> [YOUR GOAL] From the line below that contains "unfold mbind at 1, M_bind at 1, lift" to the line that contains "assert (Hnext : forall", repeat every line exactly, both ends included, and nothing else.

> [DATA TO PROCESS]
/---

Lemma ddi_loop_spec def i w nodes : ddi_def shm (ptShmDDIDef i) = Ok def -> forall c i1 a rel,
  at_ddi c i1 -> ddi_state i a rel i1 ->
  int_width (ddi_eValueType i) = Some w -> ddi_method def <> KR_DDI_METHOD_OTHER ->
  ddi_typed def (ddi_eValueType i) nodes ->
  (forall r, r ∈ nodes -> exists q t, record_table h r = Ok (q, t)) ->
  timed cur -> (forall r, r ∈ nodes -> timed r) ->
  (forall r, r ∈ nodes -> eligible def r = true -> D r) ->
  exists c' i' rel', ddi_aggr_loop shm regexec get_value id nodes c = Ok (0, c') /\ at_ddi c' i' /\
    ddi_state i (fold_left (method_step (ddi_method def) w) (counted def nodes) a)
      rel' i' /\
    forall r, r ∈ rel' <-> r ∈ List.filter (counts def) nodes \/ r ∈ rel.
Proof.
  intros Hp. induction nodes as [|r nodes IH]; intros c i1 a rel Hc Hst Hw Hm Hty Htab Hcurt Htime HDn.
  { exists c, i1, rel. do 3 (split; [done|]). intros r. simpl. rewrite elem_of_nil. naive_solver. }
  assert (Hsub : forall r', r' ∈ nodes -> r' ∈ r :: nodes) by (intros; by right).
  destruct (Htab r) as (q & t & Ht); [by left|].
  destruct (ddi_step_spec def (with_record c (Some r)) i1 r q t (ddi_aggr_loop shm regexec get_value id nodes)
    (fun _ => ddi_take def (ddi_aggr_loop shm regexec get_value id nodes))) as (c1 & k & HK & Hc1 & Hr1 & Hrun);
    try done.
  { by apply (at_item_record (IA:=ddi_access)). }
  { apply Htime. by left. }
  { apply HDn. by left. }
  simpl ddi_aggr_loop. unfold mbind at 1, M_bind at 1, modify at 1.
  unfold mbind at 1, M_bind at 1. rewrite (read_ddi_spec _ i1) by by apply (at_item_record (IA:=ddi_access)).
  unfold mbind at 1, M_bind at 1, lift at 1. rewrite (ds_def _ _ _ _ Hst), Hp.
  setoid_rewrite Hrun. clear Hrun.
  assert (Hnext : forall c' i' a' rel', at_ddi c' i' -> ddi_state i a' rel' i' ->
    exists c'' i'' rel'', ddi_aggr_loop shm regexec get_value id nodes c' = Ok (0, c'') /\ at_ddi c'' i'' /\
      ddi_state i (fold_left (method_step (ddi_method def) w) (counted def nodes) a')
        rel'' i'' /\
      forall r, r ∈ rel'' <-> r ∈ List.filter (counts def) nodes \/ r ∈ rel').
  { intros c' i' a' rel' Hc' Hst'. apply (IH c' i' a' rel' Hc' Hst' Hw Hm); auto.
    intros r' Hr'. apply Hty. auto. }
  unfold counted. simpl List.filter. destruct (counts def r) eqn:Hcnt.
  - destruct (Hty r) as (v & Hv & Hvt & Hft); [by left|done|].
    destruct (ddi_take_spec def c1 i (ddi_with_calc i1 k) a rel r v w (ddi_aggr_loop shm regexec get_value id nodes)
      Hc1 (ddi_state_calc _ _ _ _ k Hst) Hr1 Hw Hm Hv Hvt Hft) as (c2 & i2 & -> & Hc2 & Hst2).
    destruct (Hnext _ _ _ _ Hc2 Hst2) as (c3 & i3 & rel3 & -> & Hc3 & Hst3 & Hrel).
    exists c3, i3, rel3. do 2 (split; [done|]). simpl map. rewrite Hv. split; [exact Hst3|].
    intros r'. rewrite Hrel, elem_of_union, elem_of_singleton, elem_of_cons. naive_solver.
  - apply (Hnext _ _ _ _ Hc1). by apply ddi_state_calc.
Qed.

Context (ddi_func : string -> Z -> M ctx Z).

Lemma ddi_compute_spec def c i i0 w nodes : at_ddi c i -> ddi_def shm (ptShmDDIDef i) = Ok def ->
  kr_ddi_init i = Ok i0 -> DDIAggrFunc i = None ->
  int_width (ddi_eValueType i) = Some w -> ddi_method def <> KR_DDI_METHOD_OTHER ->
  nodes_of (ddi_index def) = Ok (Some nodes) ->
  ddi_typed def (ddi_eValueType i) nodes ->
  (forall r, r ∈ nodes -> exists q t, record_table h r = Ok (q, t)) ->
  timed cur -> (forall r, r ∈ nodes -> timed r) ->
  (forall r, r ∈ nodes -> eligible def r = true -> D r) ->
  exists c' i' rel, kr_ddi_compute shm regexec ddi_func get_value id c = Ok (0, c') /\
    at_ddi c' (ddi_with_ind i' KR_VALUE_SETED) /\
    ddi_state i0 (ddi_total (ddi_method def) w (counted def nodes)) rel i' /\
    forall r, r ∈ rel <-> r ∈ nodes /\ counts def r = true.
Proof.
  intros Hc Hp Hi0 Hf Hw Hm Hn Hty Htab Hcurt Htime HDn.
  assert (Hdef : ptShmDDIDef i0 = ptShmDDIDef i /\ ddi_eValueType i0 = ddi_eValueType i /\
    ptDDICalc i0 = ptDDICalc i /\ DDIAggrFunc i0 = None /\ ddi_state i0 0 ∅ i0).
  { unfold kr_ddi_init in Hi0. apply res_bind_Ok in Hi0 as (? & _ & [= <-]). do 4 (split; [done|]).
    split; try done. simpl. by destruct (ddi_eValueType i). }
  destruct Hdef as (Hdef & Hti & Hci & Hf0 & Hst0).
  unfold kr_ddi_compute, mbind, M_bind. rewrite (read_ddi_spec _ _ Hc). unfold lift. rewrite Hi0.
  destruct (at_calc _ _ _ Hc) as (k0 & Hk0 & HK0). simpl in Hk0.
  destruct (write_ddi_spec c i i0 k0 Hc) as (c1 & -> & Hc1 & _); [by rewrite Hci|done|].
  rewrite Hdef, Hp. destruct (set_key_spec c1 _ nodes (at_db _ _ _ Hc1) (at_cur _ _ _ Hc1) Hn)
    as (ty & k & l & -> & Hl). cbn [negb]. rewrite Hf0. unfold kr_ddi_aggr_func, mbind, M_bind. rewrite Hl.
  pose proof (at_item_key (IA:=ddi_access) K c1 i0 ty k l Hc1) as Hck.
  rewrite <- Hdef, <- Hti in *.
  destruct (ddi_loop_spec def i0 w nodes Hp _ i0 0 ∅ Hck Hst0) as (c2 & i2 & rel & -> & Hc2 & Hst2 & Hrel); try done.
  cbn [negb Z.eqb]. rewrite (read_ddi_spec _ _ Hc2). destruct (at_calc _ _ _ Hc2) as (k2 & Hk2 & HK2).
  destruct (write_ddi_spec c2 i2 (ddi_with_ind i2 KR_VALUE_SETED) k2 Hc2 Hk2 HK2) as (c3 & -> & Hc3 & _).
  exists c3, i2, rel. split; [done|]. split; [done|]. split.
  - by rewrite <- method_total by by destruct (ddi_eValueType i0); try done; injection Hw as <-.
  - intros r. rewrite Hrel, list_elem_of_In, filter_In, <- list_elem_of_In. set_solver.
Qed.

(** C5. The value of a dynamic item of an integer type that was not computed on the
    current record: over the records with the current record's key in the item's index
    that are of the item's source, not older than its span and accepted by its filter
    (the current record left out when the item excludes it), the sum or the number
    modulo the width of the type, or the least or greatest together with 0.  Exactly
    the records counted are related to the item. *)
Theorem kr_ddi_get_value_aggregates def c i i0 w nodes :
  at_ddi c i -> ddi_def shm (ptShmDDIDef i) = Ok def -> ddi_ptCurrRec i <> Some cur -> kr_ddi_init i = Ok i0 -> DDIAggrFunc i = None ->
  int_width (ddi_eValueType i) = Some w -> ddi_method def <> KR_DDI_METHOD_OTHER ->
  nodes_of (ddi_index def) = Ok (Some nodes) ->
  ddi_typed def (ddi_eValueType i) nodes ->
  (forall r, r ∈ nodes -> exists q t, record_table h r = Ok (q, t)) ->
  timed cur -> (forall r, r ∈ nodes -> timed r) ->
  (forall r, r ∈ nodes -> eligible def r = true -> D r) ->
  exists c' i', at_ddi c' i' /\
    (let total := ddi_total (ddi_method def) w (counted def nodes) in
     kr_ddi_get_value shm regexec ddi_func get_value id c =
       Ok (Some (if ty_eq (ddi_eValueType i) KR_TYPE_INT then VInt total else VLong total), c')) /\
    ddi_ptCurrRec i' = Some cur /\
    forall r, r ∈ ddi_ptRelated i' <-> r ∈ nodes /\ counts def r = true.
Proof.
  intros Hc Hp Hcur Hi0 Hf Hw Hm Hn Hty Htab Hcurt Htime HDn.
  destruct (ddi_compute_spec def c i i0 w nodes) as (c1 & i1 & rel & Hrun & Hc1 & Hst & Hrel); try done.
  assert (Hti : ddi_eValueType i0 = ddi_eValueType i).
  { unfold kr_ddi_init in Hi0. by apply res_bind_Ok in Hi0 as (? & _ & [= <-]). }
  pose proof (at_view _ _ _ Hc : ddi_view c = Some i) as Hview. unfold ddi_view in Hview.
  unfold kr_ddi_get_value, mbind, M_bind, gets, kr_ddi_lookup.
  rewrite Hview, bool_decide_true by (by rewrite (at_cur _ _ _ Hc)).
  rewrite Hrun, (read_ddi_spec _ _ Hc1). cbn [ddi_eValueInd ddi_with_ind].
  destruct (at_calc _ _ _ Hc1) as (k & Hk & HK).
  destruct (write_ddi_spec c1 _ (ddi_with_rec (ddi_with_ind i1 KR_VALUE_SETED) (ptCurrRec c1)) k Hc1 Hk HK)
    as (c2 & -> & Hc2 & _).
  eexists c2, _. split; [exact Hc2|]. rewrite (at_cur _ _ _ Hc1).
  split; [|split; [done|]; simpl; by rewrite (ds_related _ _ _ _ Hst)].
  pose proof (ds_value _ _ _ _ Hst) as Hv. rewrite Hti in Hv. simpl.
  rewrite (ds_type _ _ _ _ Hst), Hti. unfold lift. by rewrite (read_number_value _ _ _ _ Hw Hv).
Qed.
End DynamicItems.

\---
/---

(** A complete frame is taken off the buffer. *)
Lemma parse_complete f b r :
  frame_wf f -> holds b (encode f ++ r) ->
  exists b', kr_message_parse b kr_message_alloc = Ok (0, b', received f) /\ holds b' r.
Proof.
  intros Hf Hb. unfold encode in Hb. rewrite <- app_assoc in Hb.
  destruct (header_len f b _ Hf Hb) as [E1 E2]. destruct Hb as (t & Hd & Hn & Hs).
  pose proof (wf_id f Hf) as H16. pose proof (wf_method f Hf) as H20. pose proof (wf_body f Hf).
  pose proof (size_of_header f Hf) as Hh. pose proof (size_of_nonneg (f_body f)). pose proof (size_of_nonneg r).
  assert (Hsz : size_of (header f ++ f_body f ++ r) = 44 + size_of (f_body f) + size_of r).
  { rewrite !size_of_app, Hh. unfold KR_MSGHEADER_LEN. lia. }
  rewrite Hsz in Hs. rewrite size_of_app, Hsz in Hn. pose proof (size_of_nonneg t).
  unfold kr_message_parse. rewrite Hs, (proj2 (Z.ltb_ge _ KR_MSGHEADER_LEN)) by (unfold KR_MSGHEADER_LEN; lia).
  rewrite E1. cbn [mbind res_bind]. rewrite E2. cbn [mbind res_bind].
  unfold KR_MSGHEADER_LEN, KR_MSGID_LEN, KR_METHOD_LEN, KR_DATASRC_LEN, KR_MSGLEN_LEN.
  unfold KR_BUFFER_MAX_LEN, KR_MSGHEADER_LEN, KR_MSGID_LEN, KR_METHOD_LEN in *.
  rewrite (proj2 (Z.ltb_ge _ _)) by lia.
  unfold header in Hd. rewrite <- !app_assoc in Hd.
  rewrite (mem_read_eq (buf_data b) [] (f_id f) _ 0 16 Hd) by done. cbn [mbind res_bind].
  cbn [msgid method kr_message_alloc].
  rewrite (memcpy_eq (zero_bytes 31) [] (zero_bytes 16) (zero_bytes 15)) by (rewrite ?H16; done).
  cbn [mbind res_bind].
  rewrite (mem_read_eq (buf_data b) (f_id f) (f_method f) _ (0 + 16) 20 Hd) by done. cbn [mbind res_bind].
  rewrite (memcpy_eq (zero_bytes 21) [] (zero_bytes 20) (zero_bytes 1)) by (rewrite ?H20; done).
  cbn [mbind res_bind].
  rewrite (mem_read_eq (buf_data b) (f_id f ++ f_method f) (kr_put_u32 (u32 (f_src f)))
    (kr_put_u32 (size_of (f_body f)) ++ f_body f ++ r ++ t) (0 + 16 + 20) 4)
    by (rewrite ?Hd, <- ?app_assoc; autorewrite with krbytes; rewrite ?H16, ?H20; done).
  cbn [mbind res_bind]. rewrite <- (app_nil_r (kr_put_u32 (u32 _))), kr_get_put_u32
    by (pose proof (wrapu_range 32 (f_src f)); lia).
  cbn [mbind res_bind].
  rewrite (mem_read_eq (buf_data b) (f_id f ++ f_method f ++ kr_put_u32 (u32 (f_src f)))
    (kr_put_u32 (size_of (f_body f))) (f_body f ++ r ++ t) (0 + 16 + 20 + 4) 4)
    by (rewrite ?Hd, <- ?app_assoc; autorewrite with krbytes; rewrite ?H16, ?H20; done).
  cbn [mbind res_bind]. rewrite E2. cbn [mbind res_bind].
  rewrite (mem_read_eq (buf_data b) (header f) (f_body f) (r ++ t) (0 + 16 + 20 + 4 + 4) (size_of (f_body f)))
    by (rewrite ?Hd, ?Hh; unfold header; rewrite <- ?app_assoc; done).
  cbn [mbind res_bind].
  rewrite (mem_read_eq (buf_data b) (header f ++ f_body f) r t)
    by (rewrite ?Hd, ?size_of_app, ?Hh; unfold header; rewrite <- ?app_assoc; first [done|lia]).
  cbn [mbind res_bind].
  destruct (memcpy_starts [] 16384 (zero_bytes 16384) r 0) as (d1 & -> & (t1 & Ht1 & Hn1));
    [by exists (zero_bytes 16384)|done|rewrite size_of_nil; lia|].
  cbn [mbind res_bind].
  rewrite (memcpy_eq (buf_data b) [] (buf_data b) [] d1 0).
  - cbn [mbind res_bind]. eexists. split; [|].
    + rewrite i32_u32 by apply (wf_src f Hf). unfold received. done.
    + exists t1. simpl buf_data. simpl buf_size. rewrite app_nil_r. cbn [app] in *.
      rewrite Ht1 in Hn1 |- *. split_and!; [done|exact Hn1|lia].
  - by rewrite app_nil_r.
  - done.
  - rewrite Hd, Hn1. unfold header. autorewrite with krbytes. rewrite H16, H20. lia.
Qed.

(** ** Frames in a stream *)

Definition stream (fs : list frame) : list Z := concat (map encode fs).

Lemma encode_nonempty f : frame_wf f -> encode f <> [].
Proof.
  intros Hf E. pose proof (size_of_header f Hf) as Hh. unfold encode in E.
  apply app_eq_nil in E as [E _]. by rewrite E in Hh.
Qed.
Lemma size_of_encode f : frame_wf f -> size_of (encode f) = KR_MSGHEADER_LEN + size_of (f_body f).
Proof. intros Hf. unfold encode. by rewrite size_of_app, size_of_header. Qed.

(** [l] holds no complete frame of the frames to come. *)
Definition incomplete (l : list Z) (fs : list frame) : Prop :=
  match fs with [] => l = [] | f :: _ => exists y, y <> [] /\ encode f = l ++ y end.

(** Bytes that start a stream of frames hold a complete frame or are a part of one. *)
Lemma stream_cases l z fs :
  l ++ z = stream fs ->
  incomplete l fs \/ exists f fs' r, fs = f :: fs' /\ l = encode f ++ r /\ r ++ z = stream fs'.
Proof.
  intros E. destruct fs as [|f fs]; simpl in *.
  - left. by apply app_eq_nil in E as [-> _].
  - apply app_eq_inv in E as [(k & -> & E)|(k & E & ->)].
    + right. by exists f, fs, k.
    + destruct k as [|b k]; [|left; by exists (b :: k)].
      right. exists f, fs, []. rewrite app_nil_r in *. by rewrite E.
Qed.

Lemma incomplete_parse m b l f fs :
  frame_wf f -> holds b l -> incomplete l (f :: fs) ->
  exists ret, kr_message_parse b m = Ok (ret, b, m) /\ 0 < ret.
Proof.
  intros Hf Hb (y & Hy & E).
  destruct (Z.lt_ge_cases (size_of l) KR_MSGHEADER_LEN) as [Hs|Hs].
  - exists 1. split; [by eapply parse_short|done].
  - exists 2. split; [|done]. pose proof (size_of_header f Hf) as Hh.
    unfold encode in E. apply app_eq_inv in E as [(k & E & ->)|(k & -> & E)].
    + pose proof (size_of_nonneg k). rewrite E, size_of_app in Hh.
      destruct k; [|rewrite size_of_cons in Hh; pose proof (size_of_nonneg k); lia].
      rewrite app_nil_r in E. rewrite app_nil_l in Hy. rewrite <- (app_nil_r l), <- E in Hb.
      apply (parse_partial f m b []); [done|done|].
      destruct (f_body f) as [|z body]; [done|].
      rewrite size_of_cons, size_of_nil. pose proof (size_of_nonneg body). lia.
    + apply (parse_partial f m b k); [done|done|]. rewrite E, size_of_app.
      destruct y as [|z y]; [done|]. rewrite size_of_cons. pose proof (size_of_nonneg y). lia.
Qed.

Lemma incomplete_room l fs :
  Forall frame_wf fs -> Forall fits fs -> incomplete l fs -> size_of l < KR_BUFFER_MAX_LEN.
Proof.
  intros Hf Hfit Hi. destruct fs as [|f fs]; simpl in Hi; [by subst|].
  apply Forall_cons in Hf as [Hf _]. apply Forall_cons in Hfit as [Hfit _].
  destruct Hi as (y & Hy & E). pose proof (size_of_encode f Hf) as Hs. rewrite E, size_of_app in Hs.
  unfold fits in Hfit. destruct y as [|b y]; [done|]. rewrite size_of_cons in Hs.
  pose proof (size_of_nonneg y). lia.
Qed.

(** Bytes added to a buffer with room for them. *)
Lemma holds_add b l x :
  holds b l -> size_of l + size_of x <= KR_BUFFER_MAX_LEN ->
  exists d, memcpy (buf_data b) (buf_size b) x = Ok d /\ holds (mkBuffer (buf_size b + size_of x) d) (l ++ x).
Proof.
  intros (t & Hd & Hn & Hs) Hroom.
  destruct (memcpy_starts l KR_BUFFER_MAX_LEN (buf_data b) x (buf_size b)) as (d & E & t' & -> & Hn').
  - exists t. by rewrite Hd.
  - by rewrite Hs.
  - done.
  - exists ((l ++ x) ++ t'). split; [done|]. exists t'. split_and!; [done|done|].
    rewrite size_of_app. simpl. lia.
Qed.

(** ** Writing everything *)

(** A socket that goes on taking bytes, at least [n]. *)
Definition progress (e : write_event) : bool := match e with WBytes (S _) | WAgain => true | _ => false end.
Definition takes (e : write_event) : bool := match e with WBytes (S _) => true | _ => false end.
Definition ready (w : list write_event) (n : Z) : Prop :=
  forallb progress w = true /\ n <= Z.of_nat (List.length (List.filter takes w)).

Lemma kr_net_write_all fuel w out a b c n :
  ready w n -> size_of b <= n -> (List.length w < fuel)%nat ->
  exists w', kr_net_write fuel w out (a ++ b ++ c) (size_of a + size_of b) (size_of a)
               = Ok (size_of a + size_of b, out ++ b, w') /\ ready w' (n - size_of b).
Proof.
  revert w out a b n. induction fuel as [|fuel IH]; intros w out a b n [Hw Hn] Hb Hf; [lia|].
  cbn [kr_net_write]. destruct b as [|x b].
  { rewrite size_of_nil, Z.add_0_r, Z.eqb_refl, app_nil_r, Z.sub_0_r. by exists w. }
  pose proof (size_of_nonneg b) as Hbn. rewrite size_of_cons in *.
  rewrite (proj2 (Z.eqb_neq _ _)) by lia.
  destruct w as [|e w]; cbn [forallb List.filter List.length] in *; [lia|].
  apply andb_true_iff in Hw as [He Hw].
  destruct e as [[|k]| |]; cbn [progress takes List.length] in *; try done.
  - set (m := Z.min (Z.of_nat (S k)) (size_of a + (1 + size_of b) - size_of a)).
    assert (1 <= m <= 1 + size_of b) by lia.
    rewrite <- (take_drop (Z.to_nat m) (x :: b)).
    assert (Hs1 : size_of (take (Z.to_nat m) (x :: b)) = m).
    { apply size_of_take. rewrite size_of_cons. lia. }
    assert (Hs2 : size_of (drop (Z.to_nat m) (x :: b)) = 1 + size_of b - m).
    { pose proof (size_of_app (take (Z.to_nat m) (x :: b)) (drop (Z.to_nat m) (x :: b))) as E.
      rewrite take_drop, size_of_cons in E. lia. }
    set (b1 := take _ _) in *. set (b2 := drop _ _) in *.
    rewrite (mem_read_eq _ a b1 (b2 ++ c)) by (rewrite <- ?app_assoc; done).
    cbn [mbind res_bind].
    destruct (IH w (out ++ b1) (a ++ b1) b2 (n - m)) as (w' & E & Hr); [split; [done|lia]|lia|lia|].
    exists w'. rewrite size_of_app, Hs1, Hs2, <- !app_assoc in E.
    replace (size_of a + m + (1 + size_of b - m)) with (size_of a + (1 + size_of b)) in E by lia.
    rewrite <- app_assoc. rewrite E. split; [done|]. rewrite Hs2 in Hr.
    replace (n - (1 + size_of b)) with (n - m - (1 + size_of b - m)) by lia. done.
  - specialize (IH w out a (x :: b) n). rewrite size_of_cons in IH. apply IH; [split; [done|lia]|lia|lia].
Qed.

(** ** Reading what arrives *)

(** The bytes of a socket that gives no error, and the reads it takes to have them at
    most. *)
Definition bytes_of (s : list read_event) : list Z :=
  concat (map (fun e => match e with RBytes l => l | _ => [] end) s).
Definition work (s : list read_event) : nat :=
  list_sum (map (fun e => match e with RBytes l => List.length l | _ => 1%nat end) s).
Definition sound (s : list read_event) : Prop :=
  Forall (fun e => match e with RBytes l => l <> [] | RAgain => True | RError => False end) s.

\---

> [RESPONSE FOR THIS EXERCISE]
  unfold mbind at 1, M_bind at 1, lift at 1. rewrite (ds_def _ _ _ _ Hst), Hp.
  setoid_rewrite Hrun. clear Hrun.
  assert (Hnext : forall c' i' a' rel', at_ddi c' i' -> ddi_state i a' rel' i' ->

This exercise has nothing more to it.